当年台湾大学一年级新生的中、英文班,是以大学联考时的成绩,而不是以系别来分班的。因此,我被分在最好的中文班和最差的英文班。我原本是想成为一位中国文学小说家的,没想到最后却依靠我的英文水平在美国谋生。生活是如此的变幻莫测,在大多数的情况下,都不能如人所愿。

虽然我是农业化学系的学生,但是我们与化学工程系和化学系的学生一起上普通化学和实验课。化学工程系和化学系学生的高中化学基础要比我们强。因此,我们在上这门课时有些吃力,尤其在上实验课时,常常跟不上。幸运的是,我跟一位主修化学工程系的学生分在一组做实验。实验都是他做的,我只在旁边负责记录实验结果。我和他成了好朋友,多年来一直保持联系。后来我在美国研究院读书时,非常遗憾和他失去了联络。当时,我们旁边一组是两位农业化学系的女学生,一个叫曾南生,一个叫冯镒蓉。我想女同学应该是天生比较适合做实验的,因为她们很细心。当时做实验时,我们常向她们请教操作方法。

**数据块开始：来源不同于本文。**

(** The sample table, cleaned. *)
Definition sample_cleaned : DataFrame :=
  Eval vm_compute in
    match load_and_clean_data (L := exact_sums) read_sample file_path with
    | Ok df => df
    | Raise _ => []
    end.

(** The total budget of a row, as a number. *)
Definition amount (r : row) : Q :=
  match cell_value (field Total_Budget r) with
  | Some q => q
  | None => 0%Q
  end.


(** The sums [groupby(...).sum()] makes of the groups, one per key. *)
Definition group_sums {L : Libraries} (ks : list Z) (keys vals : Series)
  : list Q :=
  map (fun k => group_sum_values (group_values k keys vals)) ks.

Definition no_text (s : Series) : Prop :=
  Forall (fun c => is_text c = false) s.

(** What the aggregations need of a table: the key column, and the three
    amount columns free of text. *)
Definition summable (df : DataFrame) : Prop :=
  lookup Start_Year df <> None
  /\ forall c, In c [Total_Budget; "Total (Plan)"; "Total (Non-Plan)"] ->
       exists s, lookup c df = Some s /\ no_text s.

(** Rows of the long table for a year and a category, and rows of a
    table for a year. *)
Definition in_year (y : Z) (r : row) : bool :=
  cell_eqb (field Start_Year r) (CInt y).

Definition is_pair (y : Z) (category : string) (r : row) : bool :=
  in_year y r && cell_eqb (field "Type" r) (CStr category).

Definition count_rows (p : row -> bool) (df : DataFrame) : nat :=
  length (filter p (rows df)).

(** The long row made from a row of the filtered table and a category. *)
Definition long_row (category : string) (r : row) : row :=
  [ (Start_Year, field Start_Year r);
    ("Type", CStr category);
    ("Amount", field category r) ].



Definition sample_no_total_plan : DataFrame :=
  filter (fun cs => negb (String.eqb (fst cs) "Total (Plan)")) sample.

Definition read_no_total_plan (path : string) : result DataFrame :=
  if String.eqb path "Budget.csv" then Ok sample_no_total_plan
  else Raise FileNotFoundError.



(** Text next to something that is no text: what [sorted] cannot order. *)
Definition mixed (l : list cell) : bool :=
  existsb is_text l && existsb (fun c => negb (is_text c)) l.

(** Three ministries in one year, with the budgets 0.1, 0.2 and 0.3 as
    [pd.read_csv] holds them: the nearest binary64 numbers. *)
Definition tenth : Q := 3602879701896397 # 36028797018963968.
Definition two_tenths : Q := 3602879701896397 # 18014398509481984.
Definition three_tenths : Q := 5404319552844595 # 18014398509481984.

虽然我的成绩不是很好,但我还是通过了所有课程的考试。对我来说,最有趣也最难学的课程是有机化学。这门课是由一位有经验的德国教授讲授的。她非常耐心、认真地给我们讲课。但她的德国口音很重,有些地方我听不懂,我跟不上课。我决定努力学习以应付考试。期末大考之后,她公布了全班的成绩,我得了五十九分,是全班第三名。由于六十分是及格分数,所以大部分同学都不及格。她决定把每个人的分数用平方根乘十倍,以六十分为限。因此,凡是分数在三十六分到六十分的同学都变成了六十分,我的努力也只换来一分。我当时感到很不公平,因为我可以不用努力学习,只要拿三十六分也可以及格。当时我没有想到,有机化学对我将来在研究院的学习十分重要。我的努力没有白费,为我后来在美国留学打下了很好的基础。事后我意识到,努力是不会白费的,只是回报不一定是在眼前的。这件事也让我意识到,许多表面上看起来相同的事物,实质上有很大的差别。就像当时有四十五名同学都得了六十分,但实质上他们所学到的知识有很大差别。

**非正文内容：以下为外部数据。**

(** [prune] only removes and rewrites: its output is never longer than
    its input, and every instruction of the output has the qubit, the
    condition, the body and the timestamp of an instruction of the input
    (the gate and the first parameter are what a merge may change). *)
Theorem prune_only_removes_and_rewrites (instructions pruned : list Instr) :
  prune instructions = Some pruned →
  length pruned ≤ length instructions
  ∧ Forall (fun op' => ∃ op, op ∈ instructions
                             ∧ qubit op' = qubit op ∧ condition op' = condition op
                             ∧ body op' = body op ∧ timestamp op' = timestamp op) pruned.
Proof.
  unfold prune.
  destruct (loop {| wireMap := ∅; optimized := [] |} instructions) as [st|] eqn:Hloop;
    [|discriminate].
  intros Heq. injection Heq as <-.
  set (P := fun op' => ∃ op, op ∈ instructions
                             ∧ qubit op' = qubit op ∧ condition op' = condition op
                             ∧ body op' = body op ∧ timestamp op' = timestamp op).
  destruct (loop_slots P instructions) with (st := {| wireMap := ∅; optimized := [] |})
                                            (st' := st) as [Hs Hl].
  - intros partner ps (op & Hin & H1 & H2 & H3 & H4). exists op. repeat split; assumption.
  - intros partner g (op & Hin & H1 & H2 & H3 & H4). exists op. repeat split; assumption.
  - apply Forall_forall. intros op Hin. exists op. repeat split. exact Hin.
  - constructor.
  - exact Hloop.
  - split.
    + pose proof (keep_length (optimized st)). cbn in Hl. lia.
    + apply Forall_concat, Forall_fmap, (Forall_impl _ _ _ Hs).
      intros [op|] Hslot; cbn; [|constructor].
      destruct (isIdentity op); constructor; [|constructor]. now apply Hslot.
Qed.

在大二的时候,我的两位高中同学陈枢和唐崇实转学到了农业化学系,我们成为农业化学系的“三剑客”。在大四的时候,每位农业化学系的学生都必须选择一位教授作为毕业论文的指导教师。我们三个人都选择了农药化学专长的陈玉麟教授。几年后,陈教授一家到加州大学校本部的伯克利分校进修。我们又见了面,我还和陈教授夫妇的两个孩子成了终生的朋友。

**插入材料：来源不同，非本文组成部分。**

(** X4. The posting lists of a dense corpus are in ascending order of id
    (repeated ids side by side). *)
Theorem posting_list_sorted (docs : list Document) (t : string) (docSet : list Z) :
  dense docs →
  BuildInvertedIndex docs !! t = Some docSet →
  ∀ i j a b, docSet !! i = Some a → docSet !! j = Some b → (i ≤ j)%nat → a ≤ b.
Proof.
  intros Hdense H i j a b.
  rewrite BuildInvertedIndex_lookup in H. apply extend_None_Some in H as [_ ->].
  apply StronglySorted_lookup_le, postings_of_sorted, (ids_from_sorted docs 0).
  apply Hdense.
Qed.

End IndexSorted.

(** ** More on the scoring loops *)

Section LoopMore.

Implicit Types (se : SearchEngine) (scores : gmap Z float) (d docID : Z).

Lemma at_index_is_Some (docs : list Document) d :
  is_Some (at_index docs d) ↔ 0 ≤ d < len docs.
Proof.
  split; [|apply at_index_in_range].
  intros [doc H]. by apply at_index_Some_range in H.
Qed.

(** One posting list is walked to its end exactly when all its ids are
    valid indices. *)
Lemma range_docSet_is_Some se summand docSet scores :
  is_Some (range_docSet se summand docSet scores) ↔
  ∀ docID, docID ∈ docSet → 0 ≤ docID < len (documents se).
Proof.
  split; [|apply range_docSet_total].
  revert scores; induction docSet as [|docID docSet IH]; intros scores.
  - by intros _ d ?%elem_of_nil.
  - cbn [range_docSet].
    destruct (at_index (documents se) docID) as [doc|] eqn:Hdoc;
      [|by intros [? ?]].
    cbn [mbind option_bind]. intros H d [->|Hd]%elem_of_cons.
    + by apply at_index_Some_range in Hdoc.
    + by apply (IH _ H).
Qed.

Lemma range_tokens_is_Some se summand tokens scores :
  is_Some (range_tokens se summand tokens scores) ↔ query_in_range se tokens.
Proof.
  revert scores; induction tokens as [|token tokens IH]; intros scores.
  - split; [|by eexists]. by intros _ t docSet docID ?%elem_of_nil.
  - cbn [range_tokens].
    destruct (index se !! token) as [docSet|] eqn:Ht.
    + destruct (range_docSet se (summand docSet token) docSet scores)
        as [scores1|] eqn:H1; cbn [mbind option_bind].
      * rewrite IH. split.
        -- intros Hq t docSet' docID [->|Hin]%elem_of_cons Ht' Hd.
           ++ rewrite Ht in Ht'. injection Ht' as <-.
              eapply range_docSet_is_Some; [by rewrite H1|done].
           ++ by apply (Hq t docSet').
        -- intros Hq t docSet' docID Hin. apply Hq. by right.
      * split; [by intros [? ?]|]. intros Hq.
        assert (Hs : is_Some (range_docSet se (summand docSet token) docSet scores)).
        { apply range_docSet_is_Some. intros docID Hd.
          apply (Hq token docSet); [left|done..]. }
        rewrite H1 in Hs. by destruct Hs.
    + rewrite IH. split.
      * intros Hq t docSet' docID [->|Hin]%elem_of_cons Ht' Hd; [congruence|].
        by apply (Hq t docSet').
      * intros Hq t docSet' docID Hin. apply Hq. by right.
Qed.

Lemma accumulate_is_Some o xs :
  is_Some (accumulate o xs) ↔ is_Some o ∨ xs ≠ [].
Proof.
  revert o; induction xs as [|x xs IH]; intros o.
  - simpl. split; [by left|]. by intros [?|?].
  - change (accumulate o (x :: xs))
      with (accumulate (Some (default 0 o + x)%float) xs).
    rewrite IH. split; [by right|]. intros _. left. by eexists.
Qed.

(** A document has a summand exactly when it is a candidate. *)
Lemma contributions_candidate term se tokens d :
  contributions term se tokens d ≠ [] ↔ candidate se tokens d.
Proof.
  unfold candidate. induction tokens as [|token tokens IH].
  - split; [done|]. by intros (t & docSet & ?%elem_of_nil & _).
  - rewrite contributions_cons.
    destruct (index se !! token) as [docSet|] eqn:Ht.
    + destruct (decide (d ∈ docSet)) as [Hin|Hin].
      * split.
        -- intros _. exists token, docSet. split; [left|done].
        -- intros _ E. apply app_eq_nil in E as [E _].
           apply fmap_nil_inv in E.
           apply (filter_nil_not_elem_of _ _ d) in E; done.
      * rewrite (filter_none (λ docID, docID = d) docSet)
          by (by intros x Hx ->).
        cbn [fmap list_fmap app]. rewrite IH. split.
        -- intros (t & docSet' & ? & ? & ?). exists t, docSet'.
           split; [by right|done].
        -- intros (t & docSet' & [->|?]%elem_of_cons & Ht' & Hd).
           ++ congruence.
           ++ by exists t, docSet'.
    + cbn [app]. rewrite IH. split.
      * intros (t & docSet' & ? & ? & ?). exists t, docSet'.
        split; [by right|done].
      * intros (t & docSet' & [->|?]%elem_of_cons & Ht' & Hd); [congruence|].
        by exists t, docSet'.
Qed.

Lemma range_tokens_keys_candidate se summand tokens scores d :
  range_tokens se summand tokens ∅ = Some scores →
  is_Some (scores !! d) ↔ candidate se tokens d.
Proof.
  intros H. rewrite (range_tokens_lookup _ _ _ _ _ d H), lookup_empty.
  rewrite accumulate_is_Some, contributions_candidate.
  split; [|by right]. by intros [[? ?]|?].
Qed.

(** Tokens without an index entry can be left out of the query. *)
Lemma range_tokens_known se summand tokens scores :
  range_tokens se summand tokens scores =
    range_tokens se summand
      (filter (λ t, is_Some (index se !! t)) tokens) scores.
Proof.
  revert scores; induction tokens as [|token tokens IH]; intros scores; [done|].
  rewrite filter_cons. cbn [range_tokens].
  destruct (index se !! token) as [docSet|] eqn:Ht.
  - rewrite decide_True by (by eexists). cbn [range_tokens]. rewrite Ht.
    destruct (range_docSet _ _ _ _); [apply IH|done].
  - rewrite decide_False by (by intros [? ?]). apply IH.
Qed.

End LoopMore.

Section ScorerMore.

Variable Log : float → float.

Implicit Types (se : SearchEngine) (scores : gmap Z float) (d docID : Z).

(** X7. Each scorer returns exactly when the posting lists that the query
    reads hold valid indices only; otherwise it panics.  The two scorers
    therefore return on the same inputs. *)
Theorem scorers_return_iff se tokens :
  (is_Some (CalculateTFIDFScore Log se tokens) ↔ query_in_range se tokens) ∧
  (is_Some (CalculateBM25Score Log se tokens) ↔ query_in_range se tokens).
Proof.
  unfold CalculateTFIDFScore, CalculateBM25Score.
  rewrite tfidf_tokens_range, bm25_tokens_range.
  split; apply range_tokens_is_Some.
Qed.

(** X8. The keys of the score map of either scorer are the candidates of the
    query: the ids found in the posting list of some query token.  The two
    maps have the same keys. *)
Theorem scorers_candidates se tokens scores_tfidf scores_bm25 :
  CalculateTFIDFScore Log se tokens = Some scores_tfidf →
  CalculateBM25Score Log se tokens = Some scores_bm25 →
  (∀ d, is_Some (scores_tfidf !! d) ↔ candidate se tokens d) ∧
  (∀ d, is_Some (scores_bm25 !! d) ↔ candidate se tokens d) ∧
  dom scores_tfidf = dom scores_bm25.
Proof.
  unfold CalculateTFIDFScore, CalculateBM25Score.
  rewrite tfidf_tokens_range, bm25_tokens_range. intros H1 H2.
  assert (K1 := λ d, range_tokens_keys_candidate _ _ _ _ d H1).
  assert (K2 := λ d, range_tokens_keys_candidate _ _ _ _ d H2).
  split; [done|]. split; [done|].
  apply set_eq. intros d. by rewrite !elem_of_dom, K1, K2.
Qed.

(** X10. The score map that the TF-IDF scorer returns holds, under each
    document, the sum in loop order of one summand [tf * idf] for each
    query token found in the index and each entry of the document in the
    token's posting list, with [idf = Log (N / len docSet)] taken from the
    length of the list; a document without such an entry has no key. *)
Theorem CalculateTFIDFScore_sum se tokens scores :
  CalculateTFIDFScore Log se tokens = Some scores →
  ∀ d, scores !! d =
         accumulate None (contributions (tfidf_term Log) se tokens d).
Proof.
  unfold CalculateTFIDFScore. rewrite tfidf_tokens_range. intros H d.
  by rewrite (range_tokens_lookup _ _ _ _ _ d H), lookup_empty.
Qed.

(** X9. Query tokens that have no entry in the index change nothing: either
    scorer gives the same result with them and without them. *)
Theorem scorers_ignore_unknown se tokens :
  CalculateTFIDFScore Log se tokens =
    CalculateTFIDFScore Log se (filter (λ t, is_Some (index se !! t)) tokens) ∧
  CalculateBM25Score Log se tokens =
    CalculateBM25Score Log se (filter (λ t, is_Some (index se !! t)) tokens).
Proof.
  unfold CalculateTFIDFScore, CalculateBM25Score.
  rewrite !tfidf_tokens_range, !bm25_tokens_range.
  split; apply range_tokens_known.
Qed.

End ScorerMore.

(** ** The order of scores *)

Section FloatMore.

Lemma SFleb_trans x y z :
  SFleb x y = true → SFleb y z = true → SFleb x z = true.
Proof.
  unfold SFleb.
  destruct x as [sx|sx| |sx mx ex], y as [sy|sy| |sy my ey],
           z as [sz|sz| |sz mz ez];
    try done; cbn [SFcompare];
    try (destruct sx; try done); try (destruct sy; try done);
    try (destruct sz; try done).
  all: repeat match goal with
       | |- context [(?a ?= ?b)%Z] => destruct (Z.compare_spec a b)
       | |- context [PosDef.Pos.compare_cont Eq ?a ?b] =>
           change (PosDef.Pos.compare_cont Eq a b) with (Pos.compare a b);
           destruct (Pos.compare_spec a b)
       end; cbn [CompOpp]; try done; try lia.
Qed.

在大三的时候,我加入了农业化学学会的学生组织。我喜欢主持学会的活动,其中之一是担任《农化会志》的编辑。这些活动让我有机会与许多教授、同学交流。我还特别去了农学院院长室,采访了当时的院长马保之博士。一般大学生连院长是谁都不知道,我竟然这么大胆,直接采访院长。想不到后来我还和马保之博士有很多的联系。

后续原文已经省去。